For additional information on Golden Predator
and the Brewery Creek mine, please visit the website at
www.goldenpredator.com.
Contact Information
Arizona Gold Corp.Giulio BonifacioCEO &
Director604-318-6760gtbonifacio@arizona-gold.com |
Golden Predator Mining Corp.William SheriffExecutive
Chair972-333-2214wms@goldenpredator.com |
Cautionary Statements
Certain information contained herein constitutes
forward-looking information or statements under applicable
securities legislation and rules. Such statements include, but are
not limited to, statements with respect to the anticipated
completion of the Transaction. Forward-looking statements are based
on the opinions and estimates of management as of the date such
statements are made and are subject to known and unknown risks,
uncertainties and other factors that may cause the actual results,
level of activity, performance or achievements of Arizona and/or
Golden Predator to be materially different from those expressed or
implied by such forward-looking statements, including, but not
limited to: (i) any inability of the parties to satisfy the
conditions to the completion of the Transaction on acceptable terms
or at all; and (ii) receipt of necessary stock exchange, court and
shareholder approvals. Although management of each of Arizona and
Golden Predator has attempted to identify important factors that
could cause actual results to differ materially from those
contained in forward-looking statements, there may be other factors
that cause results not to be as anticipated, estimated or intended.
There can be no assurance that such statements will prove to be
accurate. Accordingly, readers should not place undue reliance on
forward-looking statements. Neither party will update any
forward-looking statements or forward-looking information that are
incorporated by reference herein, except as required by applicable
securities laws. The parties caution readers not to place undue
reliance on these forward-looking statements and it does not
undertake any obligation to revise and disseminate forward-looking
statements to reflect events or circumstances after the date
hereof, or to reflect the occurrence of or non-occurrence of any
events.
This press release is not and is not to be
construed in any way as, an offer to buy or sell securities in the
United States. The distribution of the Arizona common shares in
connection with the transactions described herein will not be
registered under the United States Securities Act of 1933 (the
“U.S. Securities Act”) and the Arizona common shares may not be
offered or sold in the United States absent registration or an
applicable exemption from the registration requirements of the U.S.
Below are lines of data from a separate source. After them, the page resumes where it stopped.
(* ===== verification/ShArith.v ===== *)
(** * sh: arithmetic expansion (src/shell_cmds/sh/arith_yylex.c, arith_yacc.c)

    The lexer and the recursive-descent evaluator of [$((...))] and [let].  The
    variables are an interface, [VarStore]; the address [stalloc] returns, which the
    evaluator reads as a number when it skips an operand, is a parameter. *)

From Stdlib Require Import ZArith Lia List Bool String Ascii.
From stdpp Require Import base tactics list numbers strings pretty.
From S2P Require Import Prelude CLib ShVar.

Local Open Scope string_scope.
Local Open Scope bool_scope.
Local Open Scope Z_scope.

(** ** Variables, as the evaluator sees them *)

Class VarStore (S : Type) := {
  vs_lookup : string -> S -> option string;
  vs_set : string -> string -> M sh_error S unit
}.

(** ** Tokens (arith_yacc.h) *)

Definition ARITH_ASS := 1.
Definition ARITH_OR := 2.
Definition ARITH_AND := 3.
Definition ARITH_BAD := 4.
Definition ARITH_NUM := 5.
Definition ARITH_VAR := 6.
Definition ARITH_NOT := 7.
Definition ARITH_BINOP_MIN := 8.
Definition ARITH_LE := 8.
Definition ARITH_GE := 9.
Definition ARITH_LT := 10.
Definition ARITH_GT := 11.
Definition ARITH_EQ := 12.
Definition ARITH_REM := 13.
Definition ARITH_BAND := 14.
Definition ARITH_LSHIFT := 15.
Definition ARITH_RSHIFT := 16.
Definition ARITH_MUL := 17.
Definition ARITH_ADD := 18.
Definition ARITH_BOR := 19.
Definition ARITH_SUB := 20.
Definition ARITH_BXOR := 21.
Definition ARITH_DIV := 22.
Definition ARITH_NE := 23.
Definition ARITH_BINOP_MAX := 24.
Definition ARITH_ASS_MIN := 24.
Definition ARITH_ASS_MAX := 34.
Definition ARITH_LPAREN := 34.
Definition ARITH_RPAREN := 35.
Definition ARITH_BNOT := 36.
Definition ARITH_QMARK := 37.
Definition ARITH_COLON := 38.

(** [union yystype]: a value, or a name and its address. *)
Inductive yystype :=
  | YVal (val : Z)
  | YName (name : string) (addr : Z).

(** Reading the other member of the union: the value of a name is its address. *)
Definition yy_val (v : yystype) : Z := match v with YVal z => z | YName _ a => a end.
Definition yy_name (v : yystype) : string := match v with YName n _ => n | YVal _ => "" end.

(** ** The lexer *)

Definition is_blank_char (c : ascii) : bool :=
  bool_decide (c = " "%char) || bool_decide (c = TAB) || bool_decide (c = LF).

Fixpoint skip_blank (buf : string) : string :=
  match buf with
  | String c r => if is_blank_char c then skip_blank r else buf
  | "" => ""
  end.

(** The name that starts at [buf], by [is_in_name], and what follows it. *)
Fixpoint name_end (buf : string) : string * string :=
  match buf with
  | String c r => if is_in_name c then let (n, e) := name_end r in (String c n, e) else ("", buf)
  | "" => ("", "")
  end.

(** The label [checkeqcur], [buf] being the current position. *)
Definition checkeqcur (value : Z) (buf : string) : Z * string :=
  if decide (hd buf = "="%char) then (value + 11, sdrop 1 buf) else (value, buf).

(** The operators: [buf] starts with [c] and goes on with [r]; [None] is ARITH_BAD. *)
Definition lex_op (c : ascii) (r : string) : option (Z * string) :=
  if decide (c = "="%char) then Some (checkeqcur ARITH_ASS r)
  else if decide (c = ">"%char) then
    Some (if decide (hd r = "="%char) then (ARITH_GE, sdrop 1 r)
          else if decide (hd r = ">"%char) then checkeqcur ARITH_RSHIFT (sdrop 1 r)
          else (ARITH_GT, r))
  else if decide (c = "<"%char) then
    Some (if decide (hd r = "="%char) then (ARITH_LE, sdrop 1 r)
          else if decide (hd r = "<"%char) then checkeqcur ARITH_LSHIFT (sdrop 1 r)
          else (ARITH_LT, r))
  else if decide (c = "|"%char) then
    Some (if decide (hd r = "|"%char) then (ARITH_OR, sdrop 1 r) else checkeqcur ARITH_BOR r)
  else if decide (c = "&"%char) then
    Some (if decide (hd r = "&"%char) then (ARITH_AND, sdrop 1 r) else checkeqcur ARITH_BAND r)
  else if decide (c = "!"%char) then
    Some (if decide (hd r = "="%char) then (ARITH_NE, sdrop 1 r) else (ARITH_NOT, r))
  else if decide (c = "("%char) then Some (ARITH_LPAREN, r)
  else if decide (c = ")"%char) then Some (ARITH_RPAREN, r)
  else if decide (c = "*"%char) then Some (checkeqcur ARITH_MUL r)
  else if decide (c = "/"%char) then Some (checkeqcur ARITH_DIV r)
  else if decide (c = "%"%char) then Some (checkeqcur ARITH_REM r)
  else if decide (c = "+"%char) then
    if decide (hd r = "+"%char) then None else Some (checkeqcur ARITH_ADD r)
  else if decide (c = "-"%char) then
    if decide (hd r = "-"%char) then None else Some (checkeqcur ARITH_SUB r)
  else if decide (c = "~"%char) then Some (ARITH_BNOT, r)
  else if decide (c = "^"%char) then Some (checkeqcur ARITH_BXOR r)
  else if decide (c = "?"%char) then Some (ARITH_QMARK, r)
  else if decide (c = ":"%char) then Some (ARITH_COLON, r)
  else None.

Section Arith.
Context {S : Type} {VS : VarStore S} (uflag : bool) (stalloc : string -> Z).

(** The token at [arith_buf], the new [yylval] if it is set, and the new
    [arith_buf], which ARITH_BAD leaves where it was. *)
Definition lex (arith_buf : string) : Z * option yystype * string :=
  match skip_blank arith_buf with
  | "" => (0, None, "")
  | String c r as buf =>
      if isdigit c then
        (ARITH_NUM, Some (YVal (sr_val (strtol0 buf))), sr_end (strtol0 buf))
      else if is_name c then
        let (n, e) := name_end r in (ARITH_VAR, Some (YName (String c n) (stalloc buf)), e)
      else match lex_op c r with
           | Some (value, r') => (value, None, r')
           | None => (ARITH_BAD, None, arith_buf)
           end
  end.

(** ** The evaluator *)

Record astate := mkast {
  arith_buf : string;
  yylval : yystype;
  last_token : Z;
  store : S }.

(** [yyerror], an error of [setvar], or a model that was given too little fuel. *)
Inductive arith_error :=
  | Yyerror (msg : string)
  | SetvarError (e : sh_error)
  | ArithFuel.

Abbreviation AM := (M arith_error astate).

Definition yyerror {A} (msg : string) : AM A := leave (Yyerror msg).

Definition yylex : AM Z := fun s =>
  let '(t, v, buf) := lex (arith_buf s) in
  (Ok t, mkast buf (match v with Some v => v | None => yylval s end) (last_token s) (store s)).

Definition set_last_token (t : Z) : AM unit :=
  modify (fun s => mkast (arith_buf s) (yylval s) t (store s)).

(** A computation on the variables. *)
Definition on_store {A} (m : M arith_error S A) : AM A := fun s =>
  let '(r, st) := m (store s) in (r, mkast (arith_buf s) (yylval s) (last_token s) st).

Definition arith_lookupvarint (varname : string) : M arith_error S Z :=
  st ← (get : M arith_error S S);
  let str := vs_lookup varname st in
  match str with
  | None => if uflag then leave (Yyerror "variable not set") else mret 0
  | Some "" => mret 0
  | Some str =>
      let r := strtol0 str in
      if sr_range r || negb (bool_decide (sr_end r = "")) then
        leave (Yyerror "variable conversion error")
      else mret (sr_val r)
  end.

Definition setvar_arith (name val : string) : M arith_error S unit := fun st =>
  match vs_set name val st with
  | (Ok u, st') => (Ok u, st')
  | (Ex e, st') => (Ex (SetvarError e), st')
  end.

(** [prec] *)
Definition arith_prec (op : Z) : Z :=
  if decide (op = ARITH_MUL \/ op = ARITH_DIV \/ op = ARITH_REM) then 0
  else if decide (op = ARITH_ADD \/ op = ARITH_SUB) then 1
  else if decide (op = ARITH_LSHIFT \/ op = ARITH_RSHIFT) then 2
  else if decide (op = ARITH_LT \/ op = ARITH_LE \/ op = ARITH_GT \/ op = ARITH_GE) then 3
  else if decide (op = ARITH_EQ \/ op = ARITH_NE) then 4
  else if decide (op = ARITH_BAND) then 5
  else if decide (op = ARITH_BXOR) then 6
  else if decide (op = ARITH_BOR) then 7
  else 0.

Definition ARITH_MAX_PREC := 8.
Definition ARITH_MIN := - 2 ^ 63.

Definition is_binop (op : Z) : bool := (ARITH_BINOP_MIN <=? op) && (op <? ARITH_BINOP_MAX).

Definition is_assop (op : Z) : bool :=
  (op =? ARITH_ASS) || ((ARITH_ASS_MIN <=? op) && (op <? ARITH_ASS_MAX)).


Definition do_binop (op a b : Z) : M arith_error S Z :=
  if op =? ARITH_MUL then mret (s64 (a * b))
  else if op =? ARITH_ADD then mret (s64 (a + b))
  else if op =? ARITH_SUB then mret (s64 (a - b))
  else if op =? ARITH_LSHIFT then mret (s64 (Z.shiftl (u64 a) (Z.land b 63)))
  else if op =? ARITH_RSHIFT then mret (Z.shiftr a (Z.land b 63))
  else if op =? ARITH_LT then mret (b2z (a <? b))
  else if op =? ARITH_LE then mret (b2z (a <=? b))
  else if op =? ARITH_GT then mret (b2z (b <? a))
  else if op =? ARITH_GE then mret (b2z (b <=? a))
  else if op =? ARITH_EQ then mret (b2z (a =? b))
  else if op =? ARITH_NE then mret (b2z (negb (a =? b)))
  else if op =? ARITH_BAND then mret (Z.land a b)
  else if op =? ARITH_BXOR then mret (Z.lxor a b)
  else if op =? ARITH_BOR then mret (Z.lor a b)
  else if b =? 0 then leave (Yyerror "division by zero")
  else if (a =? ARITH_MIN) && (b =? -1) then leave (Yyerror "divide error")
  else mret (if op =? ARITH_REM then Z.rem a b else Z.quot a b).

(** [result = op(lookup(name), result); setvar(name, result)], the end of [assignment]. *)
Definition assign (op : Z) (name : string) (result : Z) : M arith_error S Z :=
  '(result : Z) ← (if op =? ARITH_ASS then mret result
     else '(old : Z) ← arith_lookupvarint name; do_binop (op - 11) old result);
  _ ← setvar_arith name (pretty result);
  mret result.

Fixpoint primary (fuel : nat) (token : Z) (val : yystype) (op : Z) (noeval : bool) : AM Z :=
  match fuel with
  | O => leave ArithFuel
  | Datatypes.S fuel =>
      if token =? ARITH_LPAREN then
        '(result : Z) ← assignment fuel op noeval;
        '(t : Z) ← gets last_token;
        if negb (t =? ARITH_RPAREN) then yyerror "expecting ')'"
        else ('(t : Z) ← yylex; _ ← set_last_token t; mret result)
      else if token =? ARITH_NUM then (_ ← set_last_token op; mret (yy_val val))
      else if token =? ARITH_VAR then
        _ ← set_last_token op;
        if (noeval : bool) then mret (yy_val val)
        else on_store (arith_lookupvarint (yy_name val))
      else if token =? ARITH_ADD then
        '(v : yystype) ← gets yylval; '(op' : Z) ← yylex; primary fuel op v op' noeval
      else if token =? ARITH_SUB then
        '(v : yystype) ← gets yylval; '(op' : Z) ← yylex;
        '(r : Z) ← primary fuel op v op' noeval; mret (s64 (- r))
      else if token =? ARITH_NOT then
        '(v : yystype) ← gets yylval; '(op' : Z) ← yylex;
        '(r : Z) ← primary fuel op v op' noeval; mret (b2z (r =? 0))
      else if token =? ARITH_BNOT then
        '(v : yystype) ← gets yylval; '(op' : Z) ← yylex;
        '(r : Z) ← primary fuel op v op' noeval; mret (Z.lnot r)
      else yyerror "expecting primary"
  end
with binop2 (fuel : nat) (a op precedence : Z) (noeval : bool) : AM Z :=
  match fuel with
  | O => leave ArithFuel
  | Datatypes.S fuel =>
      '(token : Z) ← yylex; '(val : yystype) ← gets yylval; '(t : Z) ← yylex;
      '(b : Z) ← primary fuel token val t noeval;
      '(op2 : Z) ← gets last_token;
      '(b : Z) ← (if is_binop op2 && (arith_prec op2 <? arith_prec op)
                  then binop2 fuel b op2 (arith_prec op) noeval else mret b);
      '(op2 : Z) ← gets last_token;
      '(a : Z) ← (if (noeval : bool) then mret b else on_store (do_binop op a b));
      if negb (is_binop op2) || (precedence <=? arith_prec op2) then mret a
      else binop2 fuel a op2 precedence noeval
  end
with binop (fuel : nat) (token : Z) (val : yystype) (op : Z) (noeval : bool) : AM Z :=
  match fuel with
  | O => leave ArithFuel
  | Datatypes.S fuel =>
      '(a : Z) ← primary fuel token val op noeval;
      '(op : Z) ← gets last_token;
      if negb (is_binop op) then mret a else binop2 fuel a op ARITH_MAX_PREC noeval
  end
with and_ (fuel : nat) (token : Z) (val : yystype) (op : Z) (noeval : bool) : AM Z :=
  match fuel with
  | O => leave ArithFuel
  | Datatypes.S fuel =>
      '(a : Z) ← binop fuel token val op noeval;
      '(op : Z) ← gets last_token;
      if negb (op =? ARITH_AND) then mret a
      else
        '(token : Z) ← yylex; '(val : yystype) ← gets yylval; '(t : Z) ← yylex;
        '(b : Z) ← and_ fuel token val t (noeval || (a =? 0));
        mret (b2z (negb (a =? 0) && negb (b =? 0)))
  end
with or_ (fuel : nat) (token : Z) (val : yystype) (op : Z) (noeval : bool) : AM Z :=
  match fuel with
  | O => leave ArithFuel
  | Datatypes.S fuel =>
      '(a : Z) ← and_ fuel token val op noeval;
      '(op : Z) ← gets last_token;
      if negb (op =? ARITH_OR) then mret a
      else
        '(token : Z) ← yylex; '(val : yystype) ← gets yylval; '(t : Z) ← yylex;
        '(b : Z) ← or_ fuel token val t (noeval || negb (a =? 0));
        mret (b2z (negb (a =? 0) || negb (b =? 0)))
  end
with cond (fuel : nat) (token : Z) (val : yystype) (op : Z) (noeval : bool) : AM Z :=
  match fuel with
  | O => leave ArithFuel
  | Datatypes.S fuel =>
      '(a : Z) ← or_ fuel token val op noeval;
      '(t : Z) ← gets last_token;
      if negb (t =? ARITH_QMARK) then mret a
      else
        '(t : Z) ← yylex;
        '(b : Z) ← assignment fuel t (noeval || (a =? 0));
        '(t : Z) ← gets last_token;
        if negb (t =? ARITH_COLON) then yyerror "expecting ':'"
        else
          '(token : Z) ← yylex; '(val : yystype) ← gets yylval; '(t : Z) ← yylex;
          '(c : Z) ← cond fuel token val t (noeval || negb (a =? 0));
          mret (if a =? 0 then c else b)
  end
with assignment (fuel : nat) (var : Z) (noeval : bool) : AM Z :=
  match fuel with
  | O => leave ArithFuel
  | Datatypes.S fuel =>
      '(val : yystype) ← gets yylval; '(op : Z) ← yylex;
      if negb (var =? ARITH_VAR) then cond fuel var val op noeval
      else if negb (is_assop op) then cond fuel var val op noeval
      else
        '(t : Z) ← yylex; '(result : Z) ← assignment fuel t noeval;
        if (noeval : bool) then mret result
        else on_store (assign op (yy_name val) result)
  end.

(** [arith(s)] with the variables [st]; [yylval] and [last_token] are what the last
    call left. *)

Definition arith_fuel (s : string) : nat := 8 * String.length s + 16.

Definition arith_run (s : string) : AM Z :=
  '(t : Z) ← yylex;
  '(result : Z) ← assignment (arith_fuel s) t false;
  '(t : Z) ← gets last_token;
  if negb (t =? 0) then yyerror "expecting EOF" else mret result.

Definition arith_from (yl : yystype) (lt : Z) (s : string) (st : S) :
  res arith_error Z * S :=
  let '(r, a) := arith_run s (mkast s yl lt st) in (r, store a).

Definition arith (s : string) (st : S) : res arith_error Z * S := arith_from (YVal 0) 0 s st.

(** [letcmd]: the arguments separated by spaces; the number printed and the status. *)
Fixpoint concat_args (argv : list string) : string :=
  match argv with
  | [] => ""
  | [a] => a
  | a :: argv => a +:+ String " " (concat_args argv)
  end.

Definition letcmd (argv : list string) (st : S) : res arith_error (Z * Z) * S :=
  match arith (concat_args argv) st with
  | (Ok i, st') => (Ok (i, b2z (i =? 0)), st')
  | (Ex e, st') => (Ex e, st')
  end.
End Arith.

#[export] Instance sh_VarStore : VarStore sh := {
  vs_lookup := lookupvar;
  vs_set := fun n v => setvar n (Some v) 0 }.

Definition arith_sh (s : string) (vars : list string) : res arith_error Z * list (option string) :=
  let '(r, st) := arith false (fun _ => 4096) s (sh_start vars) in
  (r, map (fun n => lookupvar n st) ["x"; "y"]).

Example arith1 : (arith_sh "1 + 2*3 - -4 << 1 | x" ["x=64"]).1 = Ok 86.
Proof. by vm_compute. Qed.
Example arith2 : arith_sh "x = y += 5, 3" ["y=2"] = (Ex (Yyerror "expecting EOF"), [Some "7"; Some "7"]).
Proof. by vm_compute. Qed.
Example arith3 : arith_sh "0 && (x = 1/0) || (y = x > 3 ? 10 : 20)" ["x=4"] = (Ok 1, [Some "4"; Some "10"]).
Proof. by vm_compute. Qed.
Securities Act and applicable state securities laws. This press
release shall not constitute an offer to sell or the solicitation
of an offer to buy the Arizona common shares, nor shall there be
any offer or sale of the Arizona common shares in any jurisdiction
in which such offer, solicitation or sale would be unlawful.
Neither the TSX, the TSX Venture Exchange nor
its Regulation Services Provider (as that term is defined in the
policies of the TSX and TSX Venture Exchange) accepts
responsibility for the adequacy or accuracy of this release.